In his Facebook post, Dan states:
“After hearing out the Ford guys, I still don’t see why not label the GT a Lincoln. It’s been done before. Lincoln is the brand that needs the image reboot; and as for racing not being consistent with the Lincoln image message, so says Mark Fields, when has fast and sexy and track-tested been a problem for a brand? With respect, I just come away with a different conclusion.”
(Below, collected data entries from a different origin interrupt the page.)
(* ===== verification/Node.v ===== *)
(** * The node (src/node.go)

    One Definition per handler of [Node]: the critical section it runs under
    the mutex, composed of the operations of the Raft state machine, the
    key-value store and the persistent store.  A handler returns the new node
    and the RPCs it starts ([go n.sendAppendEntries], [go n.sendRequestVote]).
    The part of an RPC after its reply and the wait of a proposal are
    definitions of their own.  Logging, timers and sockets are not modelled. *)

From S2P Require Import Prelude Pb Raft RaftWf Kv Storage Metrics.

(** The fields of [NodeConfig] that reach the state machine; [ncTerm] is the
    value of the shared atomic at start. *)
Record NodeConfig := mkNodeConfig {
  ncID : string;
  ncPeers : list string;
  ncElectionTimeout : Z;
  ncHeartbeatTimeout : Z;
  ncTerm : N
}.

(** ** Discovery events (src/discovery/discovery.go) *)

Inductive EventType := NodeJoin | NodeLeave | NodeUpdate.

#[export] Instance EventType_eq_dec : EqDecision EventType.
Proof. solve_decision. Defined.

Record DiscoveryEvent := mkDiscoveryEvent {
  evType : EventType;
  evNodeID : string;
  evRaftAddr : string
}.

(** [fmt.Errorf("node: no response generated for ...")]. *)
Inductive NodeError := ErrNoResponse (rpc : string).

(** ** Channels

    [make(chan struct{})] takes the next position of the list; the entry says
    whether the channel is closed.  Closing a closed channel panics. *)
Definition close_chan (chans : list bool) (ch : nat) : option (list bool) :=
  match chans !! ch with
  | Some false => Some (<[ch := true]> chans)
  | _ => None
  end.

(** ** RPC messages *)

(** The [raft.Message] that [HandleAppendEntries] builds from a request. *)
Definition append_entries_message (id : string) (req : AppendEntriesRequest) : Message :=
  (newMessage MsgAppendEntries (aeLeaderID req) id (aeTerm req))
    <| mPrevLogIndex := aePrevLogIndex req |> <| mPrevLogTerm := aePrevLogTerm req |>
    <| mEntries := aeEntries req |> <| mLeaderCommit := aeLeaderCommit req |>.

(** The same for [HandleRequestVote]. *)
Definition request_vote_message (id : string) (req : RequestVoteRequest) : Message :=
  (newMessage MsgRequestVote (rvCandidateID req) id (rvTerm req))
    <| mLastLogIndex := rvLastLogIndex req |> <| mLastLogTerm := rvLastLogTerm req |>
    <| mIsPreVote := rvIsPreVote req |>.

(** The request that [sendAppendEntries] puts on the wire. *)
Definition append_entries_request (msg : Message) : AppendEntriesRequest :=
  mkAppendEntriesRequest (mTerm msg) (mFrom msg) (mPrevLogIndex msg) (mPrevLogTerm msg)
    (mEntries msg) (mLeaderCommit msg).

Definition request_vote_request (msg : Message) : RequestVoteRequest :=
  mkRequestVoteRequest (mTerm msg) (mFrom msg) (mLastLogIndex msg) (mLastLogTerm msg)
    (mIsPreVote msg).

(** The [raft.Message] made of the reply to [msg]. *)
Definition append_entries_reply (msg : Message) (resp : AppendEntriesResponse) : Message :=
  (newMessage MsgAppendEntriesResp (mTo msg) (mFrom msg) (aerTerm resp))
    <| mReject := negb (aerSuccess resp) |> <| mIndex := aerLastLogIndex resp |>.

Definition request_vote_reply (msg : Message) (resp : RequestVoteResponse) : Message :=
  (newMessage MsgRequestVoteResp (mTo msg) (mFrom msg) (rvrTerm resp))
    <| mReject := negb (rvrVoteGranted resp) |> <| mIsPreVote := rvrIsPreVote resp |>.

(** [routeMessage]: the RPC goroutine it starts, if any. *)
Definition routeMessage (msg : Message) : list Message :=
  match mType msg with
  | MsgAppendEntries | MsgRequestVote => [msg]
  | _ => []
  end.

(** The loops over [Messages()] in the two RPC handlers: the last response to
    the caller wins, everything else is routed. *)
Fixpoint append_entries_loop (from : string) (ms : list Message)
    (resp : option AppendEntriesResponse) (out : list Message)
    : option AppendEntriesResponse * list Message :=
  match ms with
  | [] => (resp, out)
  | m :: ms' =>
      if decide (mType m = MsgAppendEntriesResp ∧ mTo m = from)
      then append_entries_loop from ms'
             (Some (mkAppendEntriesResponse (mTerm m) (negb (mReject m)) (mIndex m))) out
      else append_entries_loop from ms' resp (out ++ routeMessage m)
  end.

Fixpoint request_vote_loop (from : string) (ms : list Message)
    (resp : option RequestVoteResponse) (out : list Message)
    : option RequestVoteResponse * list Message :=
  match ms with
  | [] => (resp, out)
  | m :: ms' =>
      if decide (mType m = MsgRequestVoteResp ∧ mTo m = from)
      then request_vote_loop from ms'
             (Some (mkRequestVoteResponse (mTerm m) (negb (mReject m)) (mIsPreVote m))) out
      else request_vote_loop from ms' resp (out ++ routeMessage m)
  end.

(** What [HandlePropose] does next: answer at once, or wait on a channel. *)
Inductive ProposeOutcome := Answer (resp : ProposeResponse) | Wait (ch : nat).

(** What [HandleRead] does next: answer, or read the key from the store. *)
Inductive ReadOutcome := ReadAnswer (resp : ReadResponse) | ReadValue (key : string).

(** The cases of the final [select] of [HandlePropose]. *)
Inductive Wakeup {E : Type} := DoneClosed | TimedOut | CtxDone (err : E).
Arguments Wakeup : clear implicits.

(** The response for the case taken; the first case is ready only once the
    channel is closed. *)
Definition await {E} (chans : list bool) (ch : nat) (w : Wakeup E)
    : option (E + ProposeResponse) :=
  match w with
  | DoneClosed =>
      match chans !! ch with
      | Some true => Some (inr (mkProposeResponse true "" ""))
      | _ => None
      end
  | TimedOut => Some (inr (mkProposeResponse false "" "proposal timed out"))
  | CtxDone err => Some (inl err)
  end.

Section node.
Context {GR : GoRand} {CJ : CommandJson} {B : Badger} {EJ : EntryJson}.

Record Node := mkNode {
  n_raft : Raft;
  n_store : DB;
  n_fsm : KV;
  n_metrics : Metrics;
  n_cfg : NodeConfig;
  n_proposals : gmap N nat;
  n_peerAddrs : gmap string string;
  n_chans : list bool
}.

#[export] Instance Node_settable : Settable Node := {| eta_expand n :=
  mkNode (n_raft n) (n_store n) (n_fsm n) (n_metrics n) (n_cfg n)
    (n_proposals n) (n_peerAddrs n) (n_chans n) |}.

(** ** Construction *)

Inductive NewNodeError :=
  | ErrStorage (e : DBError)
  | ErrLoadState (e : StoreError DBError)
  | ErrLoadLog (e : StoreError DBError)
  | ErrTransport.

Definition node_raft_config (cfg : NodeConfig) (savedTerm : N) (savedVote : string)
    (savedLog : list LogEntry) : Config :=
  mkConfig (ncID cfg) (ncPeers cfg) (ncElectionTimeout cfg) (ncHeartbeatTimeout cfg)
    (ncTerm cfg) 0 savedTerm savedVote savedLog.

(** [opened] is the result of opening the database, [New_store] of the data
    directory, and [transport] says whether the gRPC listener could be created; [None] is a panic. *)
Definition NewNode (cfg : NodeConfig) (opened : DBError + DB) (transport : bool)
    : option (NewNodeError + Node) :=
  match opened with
  | inl e => Some (inl (ErrStorage e))
  | inr store =>
      match LoadState store with
      | (_, _, Some e) => Some (inl (ErrLoadState e))
      | (savedTerm, savedVote, None) =>
          match LoadLog store with
          | (_, Some e) => Some (inl (ErrLoadLog e))
          | (savedLog, None) =>
              r <- NewRaft (node_raft_config cfg savedTerm savedVote savedLog);;
              if transport
              then Some (inr (mkNode r store NewKV NewMetrics cfg ∅ ∅ []))
              else Some (inl ErrTransport)
          end
      end
  end.

Definition SetPeerAddr (n : Node) (nodeID addr : string) : Node :=
  n <| n_peerAddrs := <[nodeID := addr]> (n_peerAddrs n) |>.

Definition resolvePeerAddr (n : Node) (nodeID : string) : string :=
  match n_peerAddrs n !! nodeID with
  | Some addr => addr
  | None => nodeID
  end.

Definition resolveLeaderAddr (n : Node) : string :=
  let leader := leaderID (n_raft n) in
  match n_peerAddrs n !! leader with
  | Some addr => addr
  | None => leader
  end.

(** ** Helpers run inside every critical section *)

Definition persistState (n : Node) : Node :=
  n <| n_store := (SaveState (n_store n) (currentTerm (n_raft n)) (votedFor (n_raft n))).1 |>.

Definition updateMetrics (n : Node) : Node :=
  n <| n_metrics := (n_metrics n)
         <| LastCommitIndex := commitIndex (n_raft n) |>
         <| CurrentState := NodeState_String (state (n_raft n)) |> |>.

Fixpoint dispatch_loop (ms : list Message) (n : Node) (out : list Message)
    : Node * list Message :=
  match ms with
  | [] => (n, out)
  | msg :: ms' =>
      dispatch_loop ms'
        (n <| n_metrics := (n_metrics n)
                <| MessagesSent := MessagesSent (n_metrics n) +u 1 |> |>)
        (out ++ routeMessage msg)
  end.

Definition dispatchMessages (n : Node) : Node * list Message :=
  let '(ms, r) := Messages (n_raft n) in
  dispatch_loop ms (n <| n_raft := r |>) [].

(** One iteration of [applyCommitted]: a failing command is logged. *)
Definition apply_entry (n : Node) (entry : LogEntry) : option Node :=
  let n := if decide (eType entry = EntryCommand ∧ 0 < length (eData entry))
           then n <| n_fsm := (Apply (n_fsm n) (eData entry)).1 |> else n in
  n <- (match n_proposals n !! eIndex entry with
        | Some ch =>
            chans <- close_chan (n_chans n) ch;;
            Some (n <| n_chans := chans |>
                    <| n_proposals := delete (eIndex entry) (n_proposals n) |>)
        | None => Some n
        end);;
  Some (n <| n_metrics := (n_metrics n) <| AppliedIndex := eIndex entry |> |>).

Fixpoint apply_loop (entries : list LogEntry) (n : Node) : option Node :=
  match entries with
  | [] => Some n
  | entry :: entries' => n <- apply_entry n entry;; apply_loop entries' n
  end.

Definition applyCommitted (n : Node) : option Node :=
  er <- ApplicableEntries (n_raft n);;
  apply_loop er.1 (n <| n_raft := er.2 |>).

(** ** The event loop *)

(** The [ticker.C] case of [Run]. *)
Definition onTick (n : Node) : option (Node * list Message) :=
  r <- Tick (n_raft n);;
  n <- applyCommitted (n <| n_raft := r |>);;
  let '(n, out) := dispatchMessages (persistState n) in
  Some (updateMetrics n, out).

Definition handleDiscoveryEvent (n : Node) (event : DiscoveryEvent)
    : Node * list Message :=
  match evType event with
  | NodeJoin =>
      let n := n <| n_raft := AddPeer (n_raft n) (evNodeID event) |>
                 <| n_peerAddrs := <[evNodeID event := evRaftAddr event]> (n_peerAddrs n) |> in
      dispatchMessages (persistState n)
  | NodeLeave => (n, [])
  | NodeUpdate => (n, [])
  end.

(** ** Consensus handlers *)

Definition HandleAppendEntries (n : Node) (req : AppendEntriesRequest)
    : option (Node * list Message * (NodeError + AppendEntriesResponse)) :=
  let msg := append_entries_message (ncID (n_cfg n)) req in
  r <- Step (n_raft n) msg;;
  n <- applyCommitted (n <| n_raft := r |>);;
  let n := persistState n in
  let '(ms, r) := Messages (n_raft n) in
  let '(resp, out) := append_entries_loop (mFrom msg) ms None [] in
  let n := updateMetrics (n <| n_raft := r |>) in
  Some (n, out, match resp with
                | None => inl (ErrNoResponse "AppendEntries")
                | Some resp => inr resp
                end).

Definition HandleRequestVote (n : Node) (req : RequestVoteRequest)
    : option (Node * list Message * (NodeError + RequestVoteResponse)) :=
  let msg := request_vote_message (ncID (n_cfg n)) req in
  r <- Step (n_raft n) msg;;
  let n := persistState (n <| n_raft := r |>) in
  let '(ms, r) := Messages (n_raft n) in
  let '(resp, out) := request_vote_loop (mFrom msg) ms None [] in
  let n := updateMetrics (n <| n_raft := r |>) in
  Some (n, out, match resp with
                | None => inl (ErrNoResponse "RequestVote")
                | Some resp => inr resp
                end).

(** [sendAppendEntries] once the call returned; [None] is a failed call. *)
Definition sendAppendEntries_done (n : Node) (msg : Message)
    (result : option AppendEntriesResponse) : option (Node * list Message) :=
  match result with
  | None => Some (n, [])
  | Some resp =>
      r <- Step (n_raft n) (append_entries_reply msg resp);;
      n <- applyCommitted (n <| n_raft := r |>);;
      let '(n, out) := dispatchMessages (persistState n) in
      Some (updateMetrics n, out)
  end.

Definition sendRequestVote_done (n : Node) (msg : Message)
    (result : option RequestVoteResponse) : option (Node * list Message) :=
  match result with
  | None => Some (n, [])
  | Some resp =>
      r <- Step (n_raft n) (request_vote_reply msg resp);;
      let '(n, out) := dispatchMessages (persistState (n <| n_raft := r |>)) in
      Some (updateMetrics n, out)
  end.

(** ** Key-value handlers *)

(** [HandlePropose] up to its [select]. *)
Definition HandlePropose (n : Node) (req : ProposeRequest)
    : option (Node * list Message * ProposeOutcome) :=
  let n := n <| n_metrics := (n_metrics n)
                  <| ProposalsTotal := ProposalsTotal (n_metrics n) +u 1 |> |> in
  if decide (state (n_raft n) ≠ Leader)
  then Some (n, [], Answer (mkProposeResponse false (resolveLeaderAddr n) "not leader"))
  else
    pr <- Propose (n_raft n) (pqData req);;
    let n := n <| n_raft := pr.2 |> in
    match pr.1 with
    | ErrNotLeader => Some (n, [], Answer (mkProposeResponse false "" "raft: not leader"))
    | Proposed idx =>
        let doneCh := length (n_chans n) in
        let n := n <| n_chans := n_chans n ++ [false] |>
                   <| n_proposals := <[idx := doneCh]> (n_proposals n) |> in
        let '(n, out) := dispatchMessages (persistState n) in
        Some (updateMetrics n, out, Wait doneCh)
    end.

(** [HandleRead] up to the release of the lock; the store is read after it. *)
Definition HandleRead (n : Node) (req : ReadRequest) : Node * ReadOutcome :=
  let n := n <| n_metrics := (n_metrics n)
                  <| ReadsTotal := ReadsTotal (n_metrics n) +u 1 |> |> in
  if decide (state (n_raft n) ≠ Leader)
  then (n, ReadAnswer (mkReadResponse "" false (resolveLeaderAddr n) "not leader"))
  else if negb (HasLeaderQuorum (n_raft n))
  then (n, ReadAnswer (mkReadResponse "" false ""
             "leader lost quorum — cannot serve linearizable read"))
  else (n, ReadValue (rqKey req)).

(** The end of [HandleRead], on the node as it is by then. *)
Definition read_value (n : Node) (key : string) : ReadResponse :=
  let '(value, found) := Get (n_fsm n) key in mkReadResponse value found "" "".

(** [HandleRead] when nothing happens between the release of the lock and the
    read of the store. *)
Definition read_answer (n : Node) (req : ReadRequest) : ReadResponse :=
  match (HandleRead n req).2 with
  | ReadAnswer resp => resp
  | ReadValue key => read_value n key
  end.

Definition nodeStatus (n : Node) : NodeStatus :=
  mkNodeStatus (ncID (n_cfg n)) (NodeState_String (state (n_raft n)))
    (currentTerm (n_raft n)) (leaderID (n_raft n)) (commitIndex (n_raft n))
    (lastApplied (n_raft n)) (length (log (n_raft n))) (peers (n_raft n))
    (Len (n_fsm n)) (Snapshot (n_fsm n)) (Metrics_Snapshot (n_metrics n)).
End node.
Aside from the fact that the two previous generations of the GT in 1964 and 2003 were always Fords, I believe there could be something deeper at play here in the company’s thinking. Like every other automaker, Ford is subject to increasingly restrictive fuel economy and CO2 emissions regulations over the next decade. Meeting those regulations can add a significant amount of cost to vehicles, especially if customers are unwilling to sacrifice performance and other capabilities at the same time.
Looking at the product strategies of European automakers can provide a hint here. What we’ve seen in the past year is a move to apply electrification, particularly plug-in hybrid powertrains to more upmarket models. Unlike cars. such as the Toyota Prius which are optimized for total fuel economy, these premium models include more powerful internal combustion engines that enable a significant improvement in fuel efficiency with equal or better performance than conventional counterparts.
The theory is that consumers at these higher price points are more willing to absorb the cost premium of plug-in hybridization so that manufacturers can apply the technology without having to sacrifice as much profit margin as they do in more mainstream models.
This brings us back to Ford and Lincoln. Until now the only Lincoln with a hybrid powertrain option has been the MKZ where the battery-augmented version accounts for more than 30% of sales. In the similar Fusion, the hybrid and plug-in hybrid options only account for about 10% of sales. If the new Continental and other upcoming models from Lincoln were to combine Ford’s hybrid technology with more powerful EcoBoost engines, there is an opportunity to significantly increase overall sales of electrified vehicles while maintaining margins. This would boost Ford CAFE numbers which are compiled on the total of Ford and Lincoln sales and also help Ford toward meeting the California ZEV mandates.
How does all of this factor into the racing strategy? Ford decided early on in the GT development process that motorsports was going to be part of the program. Since the GTE class does not currently allow hybrid powertrains, it didn’t make much sense to put such a powertrain in the road car.
On the other hand, the ACO’s LMP1 class does mandate energy recovery systems for factory programs. What if Ford is planning a two-pronged attack on Le Mans in the coming years with the GT being just the first step? What if Ford is looking at a Lincoln-badged hybrid prototype to compete with Porsche and Audi that also helps market the hybridized road-going models.
This would be a hugely expensive effort, potentially costing upwards of $1 billion dollars. Following his ascension to the CEO post last year Mark Fields appointed Kumar Golhatra as the first president of Lincoln and announced a multi-billion dollar product development effort for the brand. While a Lincoln LMP1 program certainly seems far-fetched at this stage, I believe it could actually make far more sense as a marketing effort than offering a Lincoln GT.